Her fears reside in whether Guthrum could have a change of heart, or if he would be willing to isolate you from the actions of the King with your coronation inbound. There is every possibility that the King could overrule the democracy of the court regarding one of his rash decisions, and the kill order would be given. There would be war, and if she refused to take your life, she’d be an enemy of her people – her family – as well as your own.
Yet when she confides in you, distressed, it’s abundantly clear that Soma doesn’t see a dilemma in all of this. She paces about your quarters and thinks aloud, knowing you’ll always lend your ear and comfort to her. If all negotiations failed, she would rather live as a pariah than betray you. The idea of taking your life is unfathomable.

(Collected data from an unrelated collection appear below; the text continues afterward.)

(** X7.  A verb that [pipeverb] makes from a plain function has no
    [register], and the pipe calls the function itself on an input of any
    class that hands over. *)
Theorem plain_pipeverb (w : world) (f : fid)
    (code : list val -> list (string * val) -> M val)
    (v : val) (args : list val) (kw : list (string * val)) (h : list hobj) :
  funs w !! f = Some (Plain code) ->
  type_of v <> PipeVerb ->
  hands_over (classes w) v (VVerb f args kw) ->
  has_key "self" kw = false -> has_key "func" kw = false ->
  (code (v :: args) kw h).1 <> Ret VNotImplemented ->
  (forall cls impl, decorated_register w (pipeverb w f) cls impl = None) /\
  pipe w (ret v) (pipeverb w f) args kw h = code (v :: args) kw h.
Proof.
  intros Hf Hne Hover Hself Hfunc Hres. split.
  - intros cls impl. unfold decorated_register, pipeverb, has_register.
    now rewrite Hf.
  - destruct (code (v :: args) kw h) as [r h'] eqn:Hrun.
    apply pipe_result with v h; try done.
    unfold call. now rewrite Hf.
Qed.

(** ** More of the notebook's verbs *)

Lemma first_registered_lookup registry ks impl :
  first_registered registry ks = Some impl ->
  exists k, k ∈ ks /\ registry !! k = Some impl.
Proof.
  induction ks as [|k ks IH]; simpl; [discriminate|].
  destruct (registry !! k) as [impl'|] eqn:Hk.
  - intros [= <-]. exists k. split; [left|assumption].
  - intros Hks. destruct (IH Hks) as (k' & Hin & Hk'). exists k'.
    split; [now right|assumption].
Qed.

Lemma add_list_result a b h r h' :
  add_list a b h = (Ret r, h') -> exists l, r = VRef "list" l.
Proof.
  unfold add_list. destruct a, b; try discriminate.
  unfold bind, load. repeat case_match; try discriminate.
  unfold list_literal, bind, alloc, ret. intros [= <- _]. eauto.
Qed.

Section NotebookMore.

Amidst a sea of uncertainties, you’re unable to avoid doubt. Those panicky feelings from the early days of your relationship are resurfacing, as much as you want them to stop. Your heart yearns to trust Soma. You hear the truth in her words, the humanity in her voice, but you can’t shake the fear that it’s an elaborate act. Your apprehension hurts her. It wounds you both.
A bitter few days pass by. You’re sick with worry, unable to sleep. Questions of if she’d do it bleed into how she’d do it. Your mind lingers on poison, to the extent where you employ somebody to taste your food and before you so much as touch the plate.
Soma knocks on your bedchamber door one night with a goblet in hand. She lets out a pained breath when you flinch away from it. It’s a sleeping aid, she tells you gently. It’s agonising to watch your health deteriorate under paranoia. You are her heart, after all. As difficult as it is to acknowledge your wavering trust in her, her love for you has not lessened.
You’re exhausted. And scared – not just for your life, but for the future of your kingdom. Apologies flood from your lips as you crumble before her. Soma can’t stop herself from holding you. Tears of her own escape as you sob at the sensation of her embrace, trembling in her arms as your sleep-deprived, anxiety-riddled mind tries desperately to refute that immediate feeling of safety.
It dawns that neither of you have the luxury of certainty in anything but each other.
Tenderly, after a small eternity in each other's arms, Soma asks if she can renew her vow, right here. She wants you to hear her Oath anew, her tenet solemn, devoted, and devoid of political motivation. Fuck the chapel, the priest, the gods. Witness be damned. The only blessing that matters is yours.